呆れた表情を浮かべる双子に対して、両親は「「朝シャンだよ、朝シャン!」」と、どうでもいい事を主張してきた。
「おはよう、クリス、ヴィヴィ。よく寝むれたか?」
ポロシャツとデニムというラフな格好の匠海が、そう言いながら双子を見比べ。
挨拶を交わした双子は、アラビックコーヒーを頂いたのだが。
「うっ に、苦……っ」
小さなカップに注がれた、黄褐色で癖のある独特のコーヒーは、ひと口で飲み干せるほどの量。
香辛料の香りと味が強く、コーヒー豆の存在を全くといっていいほど感じさせない、苦い飲み物だった。
クルーに尋ねると、コーヒー豆が緑色をとどめる程度に浅く炒り、緑のカルダモンと1時間程度煮詰めて作るらしい。

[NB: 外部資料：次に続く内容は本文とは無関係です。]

(** "register the class type in the module" *)
Definition container_add_object (target name typestruct : string) : string :=
  target +:+ "(char *) " +:+ dq +:+ name +:+ dq +:+ ", (PyObject *) &" +:+ typestruct +:+ ");".
Definition register_container_types (m : module_view) : ST kgen unit :=
  let block := mv_after_init m in
  c <- this ;;
  let names := co_names c in
  let target := match outer with
                | None => "PyModule_AddObject(m, "
                | Some o => "PyDict_SetItemString((PyObject*) " +:+ oc_pytypestruct o +:+ ".tp_dict, "
                end in
  in_root_blocks (write_code block ("/* Register the '" +:+ str_opt (cn_full_name names) +:+ "' class */")) ;;;
  in_root_blocks (write_error_check block ("PyType_Ready(&" +:+ cn_pytypestruct names +:+ ")") None) ;;;
  in_root_blocks (write_error_check block ("PyType_Ready(&" +:+ cn_iter_pytypestruct names +:+ ")") None) ;;;
  in_root_blocks (write_code block
    (container_add_object target (str_opt (container_python_name c)) (cn_pytypestruct names))) ;;;
  match container_python_name c with
  | None => st_raise TypeError
  | Some n => in_root_blocks (write_code block (container_add_object target (n +:+ "Iter") (cn_iter_pytypestruct names)))
  end.

(** [_generate_gc_methods], [_generate_destructor] and [_generate_iter_methods] *)
Definition container_gc_methods : ST kgen unit :=
  with_pystructs (fun c _ _ => in_iterator (generate_iter_gc_methods (iteration_of c))).
Definition container_destructor : ST kgen unit :=
  with_pystructs (fun c pystruct _ =>
    sink_writeln (container_tp_dealloc_text pystruct) ;;;
    default_container_slot "tp_dealloc" (container_tp_dealloc_name pystruct) ;;;
    in_iterator (generate_iter_destructor (iteration_of c))).
Definition container_iter_methods : ST kgen unit :=
  with_pystructs (fun c _ _ =>
    sink_writeln (container_tp_iter_text (iteration_of c)) ;;;
    default_container_slot "tp_iter" (container_tp_iter_name (iteration_of c)) ;;;
    in_iterator (generate_iter_tp_iter (iteration_of c)) ;;;
    in_iterator (generate_iternext g (iteration_of c))).

(** The converter of the elements or of the keys. *)
Definition element_converter (get : iterator_state -> value_type)
    (put : value_type -> iterator_state -> iterator_state) : ST kgen string :=
  fun st =>
    let it := co_iterator st.1.1 in
    let '(((s, v), k), r) := generate_python_to_c_type_converter ((st.1.2, get it), st.2) in
    (((set_iterator (put v it) st.1.1, s), k), r).
Definition item_converter : ST kgen string :=
  element_converter is_value_type (fun v it => IteratorState (is_slots it) (is_key_type it) v).
Definition key_converter (key : value_type) : ST kgen string :=
  element_converter (fun _ => key) (fun v it => IteratorState (is_slots it) (Some v) (is_value_type it)).

(** [_generate_container_constructor] *)
Definition container_constructor : ST kgen unit :=
  with_pystructs (fun c pystruct _ =>
    let names := co_names c in
    let full_name := str_opt (cn_full_name names) in
    let it := co_iterator c in
    item_converter <- item_converter ;;
    key <- match is_key_type it with
           | None => st_ret None
           | Some key => n <- key_converter key ;; st_ret (Some (value_ctype key, n))
           end ;;
    func <- st_lift (this_type_converter c) ;;
    let python_name := str_opt (container_python_name c) in
    let add_value := add_value_method (co_traits (co_config c)) in
    let item_ctype := value_ctype (is_value_type it) in
    sink_writeln match key with
      | None =>
          sequence_converter_text full_name pystruct (cn_pytypestruct names) python_name func item_ctype
            item_converter add_value
      | Some (key_ctype, key_converter) =>
          mapping_converter_text full_name pystruct (cn_pytypestruct names) python_name func item_ctype
            item_converter key_ctype key_converter add_value
      end ;;;
    sink_writeln (container_tp_init_text full_name pystruct func) ;;;
    default_container_slot "tp_init" (container_tp_init_name pystruct)).

(** [_generate_type_structure]; the documentation string is not used. *)
Definition container_type_slots (c : container) (pystruct : string) : list (string * string) :=
  [("tp_basicsize", "sizeof(" +:+ pystruct +:+ ")"); ("tp_flags", "Py_TPFLAGS_DEFAULT");
   ("typestruct", cn_pytypestruct (co_names c))].
Definition default_container_slots (l : list (string * string)) : ST kgen unit :=
  st_iter (fun kv => default_container_slot kv.1 kv.2) l.
Definition container_type_structure : ST kgen unit :=
  with_pystructs (fun c pystruct _ =>
    default_container_slots (container_type_slots c pystruct) ;;;
    name <- st_lift (container_python_full_name c) ;;
    default_container_slot "tp_name" name ;;;
    c <- this ;;
    write_type_object (co_slots c) ;;;
    in_iterator (generate_iter_type_structure (iteration_of c) [])).

(** [generate] *)
Definition container_functions : ST kgen unit :=
  container_gc_methods ;;; container_destructor ;;; container_iter_methods.
Definition container_generate (m : module_view) : ST kgen unit :=
  register_container_types m ;;;
  container_functions ;;;
  container_constructor ;;;
  container_type_structure.
End generation.

(** ** What generation keeps, and the slots it fills *)

Section fills.
Context (g : settings) (outer : option outer_class).
Local Abbreviation kgen := ((container * shared) * code_sink)%type.
Local Abbreviation filled l slots := (fold_left setdefault l slots : gmap string string).

Record alike (c c' : container) : Prop := {
  al_config : co_config c' = co_config c;
  al_module : co_module c' = co_module c;
  al_names : co_names c' = co_names c
}.

Lemma alike_full_name c c' : alike c c' ->
  container_python_full_name outer c' = container_python_full_name outer c.
Proof. intros [E1 E2 E3]. unfold container_python_full_name, container_python_name. by rewrite E1, E2, E3. Qed.
Lemma alike_iteration c c' : alike c c' -> iteration_of outer c' = iteration_of outer c.
Proof. intros H. unfold iteration_of. rewrite (alike_full_name _ _ H). by destruct H as [_ _ ->]. Qed.

(** A successful run for a container like [c] fills in the slots of [l] and those of
    the iterator in [l'], unless they have a value. *)
Definition fills (c : container) {A} (m : ST kgen A) (l l' : list (string * string)) : Prop :=
  forall st st' a, alike c st.1.1 -> m st = (st', Ok a) ->
    alike c st'.1.1 /\ co_slots st'.1.1 = filled l (co_slots st.1.1)
    /\ is_slots (co_iterator st'.1.1) = filled l' (is_slots (co_iterator st.1.1)).

Lemma fills_bind c {A B} (m : ST kgen A) (k : A -> ST kgen B) l1 l1' l2 l2' :
  fills c m l1 l1' -> (forall a, fills c (k a) l2 l2') -> fills c (st_bind m k) (l1 ++ l2) (l1' ++ l2').
Proof.
  intros Hm Hk st st' b Hc (st1&a&E1&E2)%st_bind_Ok. destruct (Hm _ _ _ Hc E1) as (H1&S1&I1).
  destruct (Hk _ _ _ _ H1 E2) as (H2&S2&I2). rewrite !fold_left_app, <- S1, <- I1. by split_and!.
Qed.
Lemma fills_same c {A} (m : ST kgen A) : (forall st, (m st).1.1.1 = st.1.1) -> fills c m [] [].
Proof. intros H st st' a Hc E. specialize (H st). rewrite E in H. cbn in H. rewrite H. by split_and!. Qed.
Lemma fills_writeln c text : fills c (sink_writeln text) [] [].
Proof. apply fills_same. by intros []. Qed.
Lemma fills_lift c {A} (r : res A) : fills c (st_lift r) [] [].
Proof. apply fills_same. by intros []. Qed.
Lemma fills_ret c {A} (a : A) : fills c (st_ret a) [] [].
Proof. apply fills_same. by intros []. Qed.
Lemma fills_slot c key v : fills c (default_container_slot key v) [(key, v)] [].
Proof. intros [[c' s] k] st' a [] [= <-]. by split_and!. Qed.
Lemma fills_iterator c {A} (m : ST (iterator_state * code_sink) A) l : iter_fills m l -> fills c (in_iterator m) [] l.
Proof.
  intros H [[c' s] k] st' a Hc E. unfold in_iterator in E. cbn in E.
  destruct (m (co_iterator c', k)) as [[it k'] r] eqn:Em. injection E as <- ->.
  apply H in Em. destruct Hc. by split_and!.
Qed.
Lemma fills_pystructs c {A} (k : container -> string -> string -> ST kgen A) l l' p i :
  get_container_pystruct c = Ok p -> get_iter_pystruct c = Ok i ->
  (forall c', alike c c' -> fills c (k c' p i) l l') -> fills c (with_pystructs k) l l'.
Proof.
  intros Hp Hi H st st' a Hc E. pose proof Hc as [_ _ En]. unfold with_pystructs, st_bind, this, st_get, st_lift in E.
  unfold get_container_pystruct, get_iter_pystruct in *. rewrite En, Hp, Hi in E. exact (H _ Hc _ _ _ Hc E).
Qed.
Lemma fills_element c get put :
  (forall v it, is_slots (put v it) = is_slots it) -> fills c (element_converter get put) [] [].
Proof.
  intros H [[c' s] k] st' a Hc E. unfold element_converter in E. cbn [fst snd] in E.
  destruct (generate_python_to_c_type_converter _) as [[[s1 v] k1] r]. injection E as <- _.
  destruct Hc. split_and!; [by split | done | apply H].
Qed.
Lemma fills_item c : fills c item_converter [] [].
Proof. unfold item_converter. by apply fills_element. Qed.
Lemma fills_key c key : fills c (key_converter key) [] [].
Proof. unfold key_converter. by apply fills_element. Qed.

Section generated.
Context (c : container) (pystruct iter_pystruct : string)
  (Hp : get_container_pystruct c = Ok pystruct) (Hi : get_iter_pystruct c = Ok iter_pystruct).
Local Abbreviation n := (iteration_of outer c).

Lemma fills_register m : fills c (register_container_types outer m) [] [].
Proof.
  assert (forall A (f : ST heap A), fills c (in_root_blocks f) [] []) as Hb.
  { intros A f. apply fills_same. intros [[c' s] k]. unfold in_root_blocks, in_root, on_fst, on_snd. cbn.
    by destruct (f (sh_heap s)). }
  unfold register_container_types. apply (fills_bind c _ _ [] [] [] []); [by apply fills_same|]. intros c'.
  repeat (apply (fills_bind c _ _ [] [] [] []); [apply Hb|intros _]).
  destruct (container_python_name c'); [apply Hb|]. by apply fills_same.
Qed.

Lemma fills_functions :
  fills c (container_functions g outer)
    [("tp_dealloc", container_tp_dealloc_name pystruct); ("tp_iter", container_tp_iter_name n)]
    (iter_function_slots n).
Proof.
  unfold container_functions.
  apply (fills_bind c _ _ [] [("tp_clear", iter_tp_clear_name n); ("tp_traverse", iter_tp_traverse_name n)]
    [("tp_dealloc", container_tp_dealloc_name pystruct); ("tp_iter", container_tp_iter_name n)]
    [("tp_dealloc", iter_tp_dealloc_name n); ("tp_iter", iter_tp_iter_name n); ("tp_iternext", iternext_name n)]);
    [|intros _; apply (fills_bind c _ _ [("tp_dealloc", container_tp_dealloc_name pystruct)]
      [("tp_dealloc", iter_tp_dealloc_name n)] [("tp_iter", container_tp_iter_name n)]
      [("tp_iter", iter_tp_iter_name n); ("tp_iternext", iternext_name n)]); [|intros _]].
  all: eapply fills_pystructs; [exact Hp|exact Hi|]; intros c' Hc; rewrite <- (alike_iteration _ _ Hc).
  - apply fills_iterator, iter_fills_gc.
  - apply (fills_bind c _ _ [] [] [_] [_]); [apply fills_writeln|intros _].
    apply (fills_bind c _ _ [_] [] [] [_]); [apply fills_slot|intros _]. apply fills_iterator, iter_fills_destructor.
  - apply (fills_bind c _ _ [] [] [_] [_; _]); [apply fills_writeln|intros _].
    apply (fills_bind c _ _ [_] [] [] [_; _]); [apply fills_slot|intros _].
    apply (fills_bind c _ _ [] [_] [] [_]); [|intros _]; apply fills_iterator;
      [apply iter_fills_tp_iter | apply iter_fills_iternext].
Qed.

Lemma fills_constructor : fills c container_constructor [("tp_init", container_tp_init_name pystruct)] [].
Proof.
  eapply fills_pystructs; [exact Hp|exact Hi|]. intros c' Hc.
  apply (fills_bind c _ _ [] [] [_] []); [apply fills_item|intros item].
  apply (fills_bind c _ _ [] [] [_] []); [|intros key].
  { destruct (is_key_type (co_iterator c')); [|apply fills_ret].
    apply (fills_bind c _ _ [] [] [] []); [apply fills_key|intros; apply fills_ret]. }
  apply (fills_bind c _ _ [] [] [_] []); [apply fills_lift|intros func].
  apply (fills_bind c _ _ [] [] [_] []); [apply fills_writeln|intros _].
  apply (fills_bind c _ _ [] [] [_] []); [apply fills_writeln|intros _; apply fills_slot].
Qed.

(** ** The type objects *)

Lemma default_container_slots_run l : forall c s k,
  default_container_slots l ((c, s), k) = (((set_container_slots (filled l (co_slots c)) c, s), k), Ok tt).
Proof.
  induction l as [|[key v] l IH]; intros c' s k; [by destruct c'|].
  unfold default_container_slots in *. cbn. unfold st_bind. cbn. by rewrite IH.
Qed.

Lemma container_type_structure_run c' s k name :
  alike c c' -> container_python_full_name outer c = Ok name ->
  let slots := filled (container_type_slots c pystruct ++ [("tp_name", name)]) (co_slots c') in
  let iter_slots := filled (iter_type_slots n ++ [("tp_name", name +:+ "Iter")]) (is_slots (co_iterator c')) in
  exists c'' text1 text2,
    container_type_structure outer ((c', s), k) = (((c'', s), writeln (writeln k text1) text2), Ok tt)
    /\ co_slots c'' = slots /\ is_slots (co_iterator c'') = iter_slots
    /\ object_text slots text1 /\ object_text iter_slots text2.
Proof.
  intros Hc Hn slots iter_slots. pose proof Hc as [_ _ En].
  destruct (type_object_run (container_type_slots c pystruct ++ [("tp_name", name)]) (co_slots c') k)
    as (text1&E1&H1); [reflexivity|]. fold slots in E1, H1.
  destruct (iter_type_structure_run n [] (name +:+ "Iter") (co_iterator c') (writeln k text1)) as (text2&E2&H2).
  { unfold iteration_of. cbn [in_iter_python_full_name]. by rewrite Hn. }
  fold iter_slots in E2, H2.
  exists (set_iterator (with_iter_slots iter_slots (co_iterator c')) (set_container_slots slots c')), text1, text2.
  split_and!; [|done..].
  unfold container_type_structure, with_pystructs, st_bind at 1, this, st_get at 1. cbn [fst snd].
  unfold get_container_pystruct, get_iter_pystruct in *. unfold st_bind at 1, st_lift at 1. rewrite En, Hp.
  unfold st_bind at 1, st_lift at 1. rewrite Hi. unfold st_bind at 1. rewrite default_container_slots_run.
  unfold st_bind at 1, st_lift at 1. rewrite (alike_full_name _ _ Hc), Hn. unfold st_bind at 1.
  unfold default_container_slot at 1, change at 1, on_fst, st_modify. cbn [fst snd].
  unfold st_bind at 1, st_get at 1, st_bind at 1, write_type_object, on_snd. cbn [fst snd set_container_slots co_slots].
  unfold slots in *. rewrite fold_left_app in *. unfold container_type_slots in *. rewrite En.
  cbn [fold_left] in E1 |- *. rewrite E1. cbn [fst snd].
  unfold in_iterator. cbn [fst snd].
  erewrite (alike_iteration c) by by destruct Hc. cbn [co_iterator set_container_slots]. by rewrite E2.
Qed.
(* ===== verification/Annotations.v ===== *)
(** * Annotations: the [AnnotationsScanner] of [pybindgen/gccxmlparser.py]

    Declarations of a header may be preceded by comments that say how to wrap them:
    [// -#- name=value; @param(name=value,name=value) -#-].  The scanner reads them
    upwards from the line before a declaration.  Its regular expressions are
    functions here; [greedy] is a starred class of characters that gives
    characters back until what follows matches.

    The files are a parameter, as are the declarations of [pygccxml]: of those only
    the location is looked at, and whether the compiler made them up. *)
From S2P Require Import Prelude.
From S2P Require Import Format.

(** ** Regular expressions *)

(** [\w] *)
Definition word_char (c : ascii) : bool :=
  isdigit c || islower c || isupper c || Ascii.eqb c "_".
(** [[^\s;]] and [[^;]]; a dot is [not_newline]. *)
Definition value_char (c : ascii) : bool := negb (isspace c) && negb (Ascii.eqb c ";").
Definition param_char (c : ascii) : bool := negb (Ascii.eqb c ";").
Definition not_newline (c : ascii) : bool := negb (Ascii.eqb c nl).

(** [s.lstrip()], which is also what follows [\s*], and [s.strip()] *)
Fixpoint lstrip_str (s : string) : string :=
  match s with
  | EmptyString => EmptyString
  | String c s' => if isspace c then lstrip_str s' else s
  end.
Definition strip (s : string) : string := lstrip_str (rstrip s).

(** The text after a literal *)
Fixpoint after_prefix (p s : string) : option string :=
  match p, s with
  | EmptyString, _ => Some s
  | String a p', String b s' => if Ascii.eqb a b then after_prefix p' s' else None
  | _, _ => None
  end.

(** The longest run of a class of characters, and what follows it *)
Fixpoint run (p : ascii -> bool) (s : string) : string * string :=
  match s with
  | EmptyString => (EmptyString, EmptyString)
  | String c s' => if p c then let '(x, y) := run p s' in (String c x, y) else (EmptyString, s)
  end.

(** What [p*] takes when what follows it has to satisfy [ok] *)
Fixpoint greedy (p : ascii -> bool) (ok : string -> bool) (s : string) : option string :=
  match s with
  | EmptyString => if ok EmptyString then Some EmptyString else None
  | String c s' =>
      match (if p c then greedy p ok s' else None) with
      | Some x => Some (String c x)
      | None => if ok s then Some EmptyString else None
      end
  end.

(** At least one blank, the mark [-#-] and any text that [ok] can follow *)
Definition marked_text (ok : string -> bool) (s : string) : option string :=
  match s with
  | String c _ =>
      if isspace c then r ← after_prefix "-#-" (lstrip_str s); greedy not_newline ok r else None
  | EmptyString => None
  end.

Definition ends_line_comment (s : string) : bool := startswith "-#-" s.
Definition ends_block_comment (s : string) : bool :=
  match after_prefix "-#-" s with
  | Some r => startswith "*/" (lstrip_str r)
  | None => false
  end.
Lemma scan_methods_includes (ns : decl) (p p' : parser) :
  hooks_keep same_names cfg -> NoDup (all_sinks cfg) -> scan_methods cfg ns p = (p', Ok tt) ->
  exists os, ran os (ps_sinks p) (ps_sinks p') /\ forall k, includes (methods_needs p) k (os k).
Proof.
  intros Hh Hnd H. unfold scan_methods in H.
  apply st_bind_Ok in H as (p1&b&[= <- <-]&H). apply st_bind_Ok in H as (p2&[]&E2&H).
  assert (p2 = p) as -> by (destruct (ps_types_scanned p); [by injection E2|done]).
  apply st_bind_Ok in H as (p3&[]&E3&H).
  apply (all_sinks_emit same_names cfg _ _ _ _ (ops_on_bind _ _ _ _ (ops_on_writeln _) ops_on_indent) Hnd) in E3.
  apply st_bind_Ok in H as (p4&cs&[= <- <-]&H).
  assert (classes_with_methods p3 = classes_with_methods p) as Hcs
    by (unfold classes_with_methods; by destruct E3 as (_&->&_)). rewrite Hcs in H.
  assert (same_names (ps_module p) (ps_module p3)) as Hm3 by by destruct E3.
  apply st_bind_Ok in H as (p5&[]&E5&H).
  apply (iter_emits same_names _ _ (ps_module p) _
    (fun c q q' _ Hm => class_call_emits (ps_module p) c q q' Hm) _ _ Hm3) in E5.
  pose proof (emits_keeps _ _ _ _ _ E5 Hm3) as Hm5.
  apply st_bind_Ok in H as (p6&[]&E6&H).
  apply (all_sinks_emit same_names cfg _ _ _ _ (ops_on_bind _ _ _ _
      (ops_on_choice _ _ (other_sections (pc_target cfg)) (fun l => ops_on_iter _ _ l (fun sect =>
        ops_on_section_call "register_methods" "root_module" sect)))
    (ops_on_bind _ _ _ _ (ops_on_writeln _) (ops_on_bind _ _ _ _ ops_on_unindent (ops_on_writeln _)))) Hnd) in E6.
  pose proof (emits_keeps _ _ _ _ _ E6 Hm5) as Hm6.
  apply (iter_emits same_names _ _ (ps_module p) _
    (fun c q q' _ Hm => class_methods_emit (ps_module p) ns c q q' Hh Hm) _ _ Hm6) in H.
  destruct E3 as (_&_&_&os3&R3&Q3), E5 as (_&_&_&os5&R5&Q5), E6 as (_&_&_&os6&R6&Q6), H as (_&_&_&os7&R7&Q7).
  eexists. split; [exact (ran_app _ _ _ _ _ R3 (ran_app _ _ _ _ _ R5 (ran_app _ _ _ _ _ R6 R7)))|].
  intros k. cbn beta. destruct (Q5 k) as [B5 N5], (Q7 k) as [B7 N7]. split.
  - rewrite Q3, Q6. case_bool_decide; [|by cbn; apply bracketed_app].
    rewrite <- !app_assoc. apply br_write, indent_closes, app_closes; [done|]. apply app_closes.
    + generalize (other_sections (pc_target cfg) k). intros l. induction l as [|sect l IH]; [constructor|].
      apply bracketed_app; [apply bracketed_writes|done].
    + exists [OpWrite "return"], (OpWrite EmptyString :: os7 k). split; [done|]. by repeat constructor.
  - intros op [[Hk ->]|(c&Hc&Hk&[->| ->])]; rewrite !elem_of_app.
    + left. rewrite Q3, bool_decide_true by done. by left.
    + right. left. apply N5. by exists c.
    + right. right. right. apply N7. by exists c.
Qed.

(** Every class has its methods in the script.  When [scan_methods] returns, every
    sink of the script has received a well-bracketed sequence of operations; and for
    every registered class whose methods are scanned, the sink its declaration is
    classified to both calls and defines the function of the class. *)
Theorem scan_methods_script (ns : decl) (p p' : parser) (k : nat) (s : code_sink) :
  hooks_keep same_names cfg -> NoDup (all_sinks cfg) ->
  scan_methods cfg ns p = (p', Ok tt) -> ps_sinks p !! k = Some s ->
  exists s' os,
    ps_sinks p' !! k = Some s' /\ run_ops s os = Ok s' /\ bracketed os /\ same_indent s' s
    /\ forall c, c ∈ classes_with_methods p -> class_sink c k ->
         OpWrite (methods_call (class_function (ps_module p) c) (full_name_of (ps_module p) c.1)) ∈ os
         /\ OpWrite (methods_def (class_function (ps_module p) c)) ∈ os.
Proof.
  intros Hh Hnd H Hs. destruct (scan_methods_includes _ _ _ Hh Hnd H) as (os&R1&Hi).
  destruct (Hi k) as [Hb Hn]. destruct (ran_bracketed _ _ _ _ _ R1 Hb Hs) as (s'&Hs'&Hr&Hsame).
  exists s', (os k). do 4 (split; [done|]).
  intros c Hc Hk. split; apply Hn; right; exists c; eauto.
Qed.
End methods_script.

(** ** Pure virtual methods *)

Section pure_virtual.
Context {gccxml : Gccxml} {W F R P M : Type} {ops : WrapOps W F R P M}.
Context (cfg : parser_config (W:=W) (F:=F) (M:=M)) {dict_order : DictOrder}.
Local Abbreviation parser := (parser (W:=W) (M:=M)).

(** The last thing that happened to the module: the class lost its constructors and its
    helper class. *)
Definition construction_disabled (w : W) (m : M) : Prop :=
  exists reason m1 m2, set_cannot_be_constructed w reason m1 = (m2, Ok tt)
                       /\ set_helper_class_disabled w true m2 = (m, Ok tt).

Lemma on_module_Ok {A} (c : ST M A) (p p' : parser) a :
  on_module c p = (p', Ok a) -> c (ps_module p) = (ps_module p', Ok a).
Proof. unfold on_module. destruct (c (ps_module p)) as [m r]. by intros [= <- ->]. Qed.

Lemma class_line_module k line (p : parser) : ps_module (class_line k line p).1 = ps_module p.
Proof.
  destruct k as [k|]; [|done]. unfold class_line, with_sink, write_line, on_sinks.
  by destruct (sink_writeln line k (ps_sinks p)).
Qed.

Lemma disable_run w member reason (p p' : parser) :
  is_pure_virtual member = true -> disable_construction w member reason p = (p', Ok tt) ->
  construction_disabled w (ps_module p').
Proof.
  intros Hp. unfold disable_construction. rewrite Hp. cbn [st_when].
  intros (p1&[]&E1%on_module_Ok&E2%on_module_Ok)%st_bind_Ok. by exists reason, (ps_module p), (ps_module p1).
Qed.

Lemma class_line_Ok k line (p p' : parser) :
  class_line k line p = (p', Ok tt) -> ps_module p' = ps_module p.
Proof. intros E. pose proof (class_line_module k line p) as H. by rewrite E in H. Qed.

(** What is known of a method before it is wrapped: the part of [scan_method] up to the
    line of the script. *)
Definition method_specification (w : W) (k : option nat) (member : decl) (anns : all_annotations)
    : ST parser (type_spec W * list (type_spec W) * gmap string (kwarg W)) :=
  kwargs <- method_annotations (dict_items anns.1) ∅ ;;
  let is_operator := match decl_kind_of member with MemberOperator => true | _ => false end in
  let kwargs := set_when is_operator "custom_name" (PyStr "__call__") kwargs in
  throw <- calldef_exceptions (exceptions member) ;;
  let kwargs := set_throw throw kwargs in
  ret <- st_lift (lookup_return (type_decl_string (return_type member)) (default ∅ (anns.2 !! "return"))) ;;
  args <- st_lift (argument_specs (arguments member) anns.2) ;;
  allowed <- st_get (fun p => allow_subclassing (ps_module p) w) ;;
  st_when (is_pure_virtual member && negb allowed)
    (on_module (set_cannot_be_constructed w "pure virtual method and subclassing disabled")) ;;;
  template <- st_lift
    (if is_instantiation (demangled_name member) then
       let params := template_args (demangled_name member) in
       name <-? template_instance_name anns.1 params ;; Ok (params, name)
     else Ok ([], None)) ;;
  let kwargs := method_kwargs member template.1 template.2 kwargs in
  let kwargs := set_when (is_deprecated member) "deprecated" (PyBool true) kwargs in
  names <- full_names ;;
  class_comment k anns.1 ;;;
  class_line k (method_line names member ret args kwargs) ;;;
  st_ret (ret, args, kwargs).

(** Operators other than the call are left to the scan of the operators. *)
Definition other_operator (member : decl) : Prop :=
  decl_kind_of member = MemberOperator /\ symbol member <> "()".

Lemma scan_method_specified w k member anns (p p' : parser) :
  is_pure_virtual member = true -> scan_method cfg w k member anns p = (p', Ok tt) ->
  other_operator member
  \/ exists ret args kwargs p1,
       method_specification w k member anns p = (p1, Ok (ret, args, kwargs))
       /\ wrap_method cfg w k member ret args kwargs p1 = (p', Ok tt).
Proof.
  intros Hp H. unfold scan_method in H. apply st_bind_Ok in H as (p1&kwargs&E1&H).
  destruct ((match decl_kind_of member with MemberOperator => true | _ => false end)
            && negb (String.eqb (symbol member) "()")) eqn:Eo.
  { left. apply andb_prop in Eo as [Ek Es]. split; [by destruct (decl_kind_of member)|].
    apply negb_true_iff in Es. by apply String.eqb_neq. }
  right. apply st_bind_Ok in H as (p2&throw&E2&H). apply st_bind_Ok in H as (p3&ret&E3&H).
  apply st_bind_Ok in H as (p4&args&E4&H). apply st_bind_Ok in H as (p5&allowed&E5&H).
  apply st_bind_Ok in H as (p6&[]&E6&H). apply st_bind_Ok in H as (p7&template&E7&H).
  unfold irrelevant_method in H. rewrite Hp, orb_true_r, andb_false_r in H.
  apply st_bind_Ok in H as (p8&names&E8&H). apply st_bind_Ok in H as (p9&[]&E9&H).
  apply st_bind_Ok in H as (p10&[]&E10&H). eexists ret, args, _, p10. split; [|exact H].
  unfold method_specification. rewrite (st_bind_run _ _ _ _ _ E1), (st_bind_run _ _ _ _ _ E2),
    (st_bind_run _ _ _ _ _ E3), (st_bind_run _ _ _ _ _ E4), (st_bind_run _ _ _ _ _ E5),
    (st_bind_run _ _ _ _ _ E6), (st_bind_run _ _ _ _ _ E7), (st_bind_run _ _ _ _ _ E8),
    (st_bind_run _ _ _ _ _ E9), (st_bind_run _ _ _ _ _ E10). reflexivity.
Qed.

双子の可愛らしい顔が、何とも言えない表情に歪んでいるのに、両親と匠海は吹き出し。
結局、普通の紅茶で口直しをしながら、デーツ(ナツメヤシの実)を摘んで皆と話した。
それでも暇で暇でしょうがない双子は、持参した本を読み、個室で映画鑑賞し。
最後にはiPadを持ち出して、即席アラビア語講座を開いて楽しんだのだった。
やっとドバイ空港に到着したのが同日の朝8:05。(日本との時差 -5時間)
「あっぢ~~っ」
入国審査等を終え、航空会社のリムジンに乗り込もうとターミナルビルを出た途端、ヴィヴィの細い躰を熱風が包み込んだ。
驚くなかれ。
ドバイの8月 最高気温は41℃。
日中平均気温は35℃。
最低気温は30℃。
1年の中で一番暑い時期なのだ。
「まあ、移動は車かモノレールだし。室内はあほみたいにクーラー効いてるし。死にはしないわよ」
母のその言葉に、双子は「「ホントかな~……」」と疑いながらも信じるしかなかった。
空港からホテルへと向かう車中、双子はアラビア語の復習をしていた。
「私 は アナ」
「貴方 は アンタ……。貴女 は アンティ……」
指差しながら確認しあう双子に、匠海は微笑ましいものを見るように瞳を細めていた、が。